→ **Task directions**:
All lines in the records below that hold "unfold" are to be shown.
------------------------------
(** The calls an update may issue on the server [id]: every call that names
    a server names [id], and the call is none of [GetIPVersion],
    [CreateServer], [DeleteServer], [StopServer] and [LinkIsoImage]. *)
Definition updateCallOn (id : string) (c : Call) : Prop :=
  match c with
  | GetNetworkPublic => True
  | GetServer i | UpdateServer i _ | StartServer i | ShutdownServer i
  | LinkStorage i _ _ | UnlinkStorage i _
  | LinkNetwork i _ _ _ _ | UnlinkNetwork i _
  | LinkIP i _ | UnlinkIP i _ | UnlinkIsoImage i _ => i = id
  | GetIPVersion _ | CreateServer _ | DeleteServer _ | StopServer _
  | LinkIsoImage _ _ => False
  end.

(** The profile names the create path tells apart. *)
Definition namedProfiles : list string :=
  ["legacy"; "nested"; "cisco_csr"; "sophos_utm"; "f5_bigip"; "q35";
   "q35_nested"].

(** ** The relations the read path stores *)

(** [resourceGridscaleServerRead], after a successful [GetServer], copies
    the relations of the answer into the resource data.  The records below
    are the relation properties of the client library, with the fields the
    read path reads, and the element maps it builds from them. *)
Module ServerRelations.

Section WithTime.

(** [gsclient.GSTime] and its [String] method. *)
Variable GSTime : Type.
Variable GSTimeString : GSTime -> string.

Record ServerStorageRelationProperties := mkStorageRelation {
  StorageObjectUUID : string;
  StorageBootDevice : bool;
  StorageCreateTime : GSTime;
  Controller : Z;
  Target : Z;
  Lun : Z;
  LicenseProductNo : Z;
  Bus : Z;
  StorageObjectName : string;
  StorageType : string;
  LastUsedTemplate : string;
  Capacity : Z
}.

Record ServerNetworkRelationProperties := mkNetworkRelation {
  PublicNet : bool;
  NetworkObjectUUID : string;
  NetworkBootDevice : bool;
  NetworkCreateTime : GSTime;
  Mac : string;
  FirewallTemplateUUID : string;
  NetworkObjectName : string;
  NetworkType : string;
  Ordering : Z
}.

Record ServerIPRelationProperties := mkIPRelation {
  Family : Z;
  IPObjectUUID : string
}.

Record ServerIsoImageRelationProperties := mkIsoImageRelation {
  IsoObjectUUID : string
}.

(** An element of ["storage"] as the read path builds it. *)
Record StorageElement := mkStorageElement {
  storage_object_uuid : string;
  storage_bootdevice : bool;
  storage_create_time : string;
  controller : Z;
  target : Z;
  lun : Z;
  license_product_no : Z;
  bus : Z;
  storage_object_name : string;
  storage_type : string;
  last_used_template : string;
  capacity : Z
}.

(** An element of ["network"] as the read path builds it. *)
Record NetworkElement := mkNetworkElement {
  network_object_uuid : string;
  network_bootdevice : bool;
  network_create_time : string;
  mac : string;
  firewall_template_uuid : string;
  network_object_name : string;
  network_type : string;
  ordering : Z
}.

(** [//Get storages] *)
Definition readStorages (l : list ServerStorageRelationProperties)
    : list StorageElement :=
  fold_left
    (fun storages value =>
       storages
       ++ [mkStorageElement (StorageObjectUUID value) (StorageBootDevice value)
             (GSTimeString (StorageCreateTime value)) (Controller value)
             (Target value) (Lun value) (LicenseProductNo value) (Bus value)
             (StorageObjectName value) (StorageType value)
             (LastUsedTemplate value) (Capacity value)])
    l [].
------------------------------
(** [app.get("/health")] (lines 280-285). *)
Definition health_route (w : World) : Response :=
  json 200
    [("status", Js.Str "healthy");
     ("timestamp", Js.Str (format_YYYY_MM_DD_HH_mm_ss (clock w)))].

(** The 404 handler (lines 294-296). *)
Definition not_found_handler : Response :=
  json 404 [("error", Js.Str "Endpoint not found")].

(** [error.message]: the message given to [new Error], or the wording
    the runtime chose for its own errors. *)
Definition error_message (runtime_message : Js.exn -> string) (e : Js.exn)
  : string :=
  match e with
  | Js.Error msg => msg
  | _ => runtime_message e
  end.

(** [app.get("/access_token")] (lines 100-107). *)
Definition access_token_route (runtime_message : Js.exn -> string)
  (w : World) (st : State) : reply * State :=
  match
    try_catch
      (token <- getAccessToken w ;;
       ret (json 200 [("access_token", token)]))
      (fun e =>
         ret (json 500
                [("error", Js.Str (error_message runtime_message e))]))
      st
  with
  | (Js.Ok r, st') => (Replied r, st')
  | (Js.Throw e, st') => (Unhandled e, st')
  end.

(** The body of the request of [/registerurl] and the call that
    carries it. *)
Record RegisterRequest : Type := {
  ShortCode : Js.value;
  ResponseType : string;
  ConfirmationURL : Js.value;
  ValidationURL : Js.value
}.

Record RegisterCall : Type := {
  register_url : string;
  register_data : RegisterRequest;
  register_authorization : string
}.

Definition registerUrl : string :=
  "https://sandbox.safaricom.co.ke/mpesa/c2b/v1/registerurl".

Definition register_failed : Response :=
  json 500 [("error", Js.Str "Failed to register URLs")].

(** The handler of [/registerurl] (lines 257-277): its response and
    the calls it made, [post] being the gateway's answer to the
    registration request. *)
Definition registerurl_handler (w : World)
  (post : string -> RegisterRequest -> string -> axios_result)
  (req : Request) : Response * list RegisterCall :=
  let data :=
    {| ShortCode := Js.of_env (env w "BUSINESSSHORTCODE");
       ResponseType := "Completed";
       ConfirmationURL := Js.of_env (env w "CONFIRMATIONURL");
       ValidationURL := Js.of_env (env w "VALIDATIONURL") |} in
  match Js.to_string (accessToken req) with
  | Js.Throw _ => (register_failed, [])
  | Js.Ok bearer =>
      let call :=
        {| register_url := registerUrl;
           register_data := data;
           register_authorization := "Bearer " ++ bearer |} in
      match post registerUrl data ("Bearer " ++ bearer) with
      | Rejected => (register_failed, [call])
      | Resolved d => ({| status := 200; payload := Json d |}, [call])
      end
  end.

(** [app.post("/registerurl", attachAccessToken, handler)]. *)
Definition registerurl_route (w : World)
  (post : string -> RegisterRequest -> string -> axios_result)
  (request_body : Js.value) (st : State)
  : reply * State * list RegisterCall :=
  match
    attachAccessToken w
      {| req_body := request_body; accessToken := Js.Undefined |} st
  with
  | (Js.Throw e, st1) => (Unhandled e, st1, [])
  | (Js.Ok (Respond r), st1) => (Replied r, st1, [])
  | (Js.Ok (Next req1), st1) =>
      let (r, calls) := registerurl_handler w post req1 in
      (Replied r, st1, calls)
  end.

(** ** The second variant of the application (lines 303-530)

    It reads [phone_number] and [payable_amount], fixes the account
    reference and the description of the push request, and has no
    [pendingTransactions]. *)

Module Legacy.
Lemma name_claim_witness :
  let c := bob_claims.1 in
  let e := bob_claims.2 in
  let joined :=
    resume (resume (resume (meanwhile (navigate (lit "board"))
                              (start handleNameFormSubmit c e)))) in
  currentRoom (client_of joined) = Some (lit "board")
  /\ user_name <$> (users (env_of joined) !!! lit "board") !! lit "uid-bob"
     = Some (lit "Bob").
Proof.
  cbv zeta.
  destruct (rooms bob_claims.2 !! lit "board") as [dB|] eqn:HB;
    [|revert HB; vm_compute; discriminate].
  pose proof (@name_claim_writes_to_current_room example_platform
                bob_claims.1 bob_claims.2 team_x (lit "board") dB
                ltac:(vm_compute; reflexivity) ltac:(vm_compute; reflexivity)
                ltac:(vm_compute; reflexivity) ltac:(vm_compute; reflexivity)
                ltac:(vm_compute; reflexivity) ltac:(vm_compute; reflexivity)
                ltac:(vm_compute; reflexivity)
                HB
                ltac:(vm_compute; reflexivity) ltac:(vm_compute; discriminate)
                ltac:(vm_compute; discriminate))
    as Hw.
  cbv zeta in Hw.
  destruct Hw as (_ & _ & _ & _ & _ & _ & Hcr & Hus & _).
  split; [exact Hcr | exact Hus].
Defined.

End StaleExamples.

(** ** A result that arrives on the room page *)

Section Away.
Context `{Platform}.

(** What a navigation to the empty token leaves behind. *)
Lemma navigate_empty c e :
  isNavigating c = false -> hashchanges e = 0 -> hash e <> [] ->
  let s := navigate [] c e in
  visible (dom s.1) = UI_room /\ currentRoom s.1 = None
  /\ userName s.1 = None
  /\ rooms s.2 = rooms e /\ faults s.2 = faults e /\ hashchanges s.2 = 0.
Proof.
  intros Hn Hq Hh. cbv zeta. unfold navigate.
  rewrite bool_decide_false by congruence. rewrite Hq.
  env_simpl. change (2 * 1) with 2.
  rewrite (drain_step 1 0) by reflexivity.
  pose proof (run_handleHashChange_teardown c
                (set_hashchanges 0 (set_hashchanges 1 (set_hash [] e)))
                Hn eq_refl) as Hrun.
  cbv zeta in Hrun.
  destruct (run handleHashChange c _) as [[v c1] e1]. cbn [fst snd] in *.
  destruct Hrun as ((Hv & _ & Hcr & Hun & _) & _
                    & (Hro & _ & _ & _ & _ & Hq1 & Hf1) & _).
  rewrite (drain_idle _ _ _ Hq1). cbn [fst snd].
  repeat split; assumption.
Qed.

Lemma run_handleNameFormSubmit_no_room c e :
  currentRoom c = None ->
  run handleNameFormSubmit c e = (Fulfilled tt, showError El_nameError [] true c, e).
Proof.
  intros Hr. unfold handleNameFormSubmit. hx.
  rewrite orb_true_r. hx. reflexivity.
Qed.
------------------------------
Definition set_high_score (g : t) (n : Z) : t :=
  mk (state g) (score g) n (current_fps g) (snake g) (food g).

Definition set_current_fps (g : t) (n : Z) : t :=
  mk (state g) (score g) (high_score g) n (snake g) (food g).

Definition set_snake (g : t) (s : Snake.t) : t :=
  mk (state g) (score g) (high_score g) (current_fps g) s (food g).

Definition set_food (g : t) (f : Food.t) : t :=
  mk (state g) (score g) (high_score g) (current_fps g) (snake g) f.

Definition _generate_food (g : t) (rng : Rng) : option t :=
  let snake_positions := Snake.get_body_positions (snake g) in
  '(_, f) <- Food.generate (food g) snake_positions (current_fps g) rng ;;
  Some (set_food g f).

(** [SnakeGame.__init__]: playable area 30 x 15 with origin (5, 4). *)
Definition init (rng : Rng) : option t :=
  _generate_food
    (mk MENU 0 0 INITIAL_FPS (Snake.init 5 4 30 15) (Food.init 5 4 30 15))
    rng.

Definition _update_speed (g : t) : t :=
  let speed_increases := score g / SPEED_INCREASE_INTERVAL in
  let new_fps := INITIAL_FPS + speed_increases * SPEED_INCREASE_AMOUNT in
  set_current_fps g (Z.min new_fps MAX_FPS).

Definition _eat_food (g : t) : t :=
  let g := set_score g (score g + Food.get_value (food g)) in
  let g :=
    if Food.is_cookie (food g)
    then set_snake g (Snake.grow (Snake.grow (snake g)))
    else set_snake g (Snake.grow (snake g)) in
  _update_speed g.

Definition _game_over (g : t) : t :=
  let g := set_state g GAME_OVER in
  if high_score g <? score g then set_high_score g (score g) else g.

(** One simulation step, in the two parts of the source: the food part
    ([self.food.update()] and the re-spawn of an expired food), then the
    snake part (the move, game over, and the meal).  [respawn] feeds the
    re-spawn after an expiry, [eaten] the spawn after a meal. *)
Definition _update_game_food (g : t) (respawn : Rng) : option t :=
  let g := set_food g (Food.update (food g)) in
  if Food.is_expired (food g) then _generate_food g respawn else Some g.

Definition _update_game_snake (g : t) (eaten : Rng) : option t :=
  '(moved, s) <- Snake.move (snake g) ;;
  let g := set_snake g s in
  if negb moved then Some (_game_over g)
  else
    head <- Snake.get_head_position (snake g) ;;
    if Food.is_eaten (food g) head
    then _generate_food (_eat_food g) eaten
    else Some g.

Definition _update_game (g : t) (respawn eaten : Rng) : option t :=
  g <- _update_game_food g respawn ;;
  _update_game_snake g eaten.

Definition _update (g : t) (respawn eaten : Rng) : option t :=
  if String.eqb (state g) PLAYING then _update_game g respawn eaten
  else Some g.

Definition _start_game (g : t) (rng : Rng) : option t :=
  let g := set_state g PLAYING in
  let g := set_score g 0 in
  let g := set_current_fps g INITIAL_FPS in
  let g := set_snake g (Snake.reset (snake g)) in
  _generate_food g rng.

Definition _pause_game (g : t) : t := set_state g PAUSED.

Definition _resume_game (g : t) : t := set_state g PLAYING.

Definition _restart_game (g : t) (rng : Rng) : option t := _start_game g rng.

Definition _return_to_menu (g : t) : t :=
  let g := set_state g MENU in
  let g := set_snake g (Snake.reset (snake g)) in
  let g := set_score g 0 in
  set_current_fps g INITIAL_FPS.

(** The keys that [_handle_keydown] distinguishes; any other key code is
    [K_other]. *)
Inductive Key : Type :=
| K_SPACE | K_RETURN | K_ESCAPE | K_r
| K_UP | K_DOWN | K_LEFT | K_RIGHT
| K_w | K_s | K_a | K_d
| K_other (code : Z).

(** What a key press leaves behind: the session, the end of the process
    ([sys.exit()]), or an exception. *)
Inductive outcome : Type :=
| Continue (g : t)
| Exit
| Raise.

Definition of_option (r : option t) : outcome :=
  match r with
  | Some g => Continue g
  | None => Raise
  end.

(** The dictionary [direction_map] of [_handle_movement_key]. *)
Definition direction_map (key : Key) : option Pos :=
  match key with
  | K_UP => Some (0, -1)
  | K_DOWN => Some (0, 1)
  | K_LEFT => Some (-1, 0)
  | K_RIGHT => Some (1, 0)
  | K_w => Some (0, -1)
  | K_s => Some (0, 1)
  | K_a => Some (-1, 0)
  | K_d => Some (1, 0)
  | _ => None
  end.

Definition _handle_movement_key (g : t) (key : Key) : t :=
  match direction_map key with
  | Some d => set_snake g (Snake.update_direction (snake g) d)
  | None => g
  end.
------------------------------
→ **Response**:
  intros Hn Hq Hh. cbv zeta. unfold navigate.
  intros Hr. unfold handleNameFormSubmit. hx.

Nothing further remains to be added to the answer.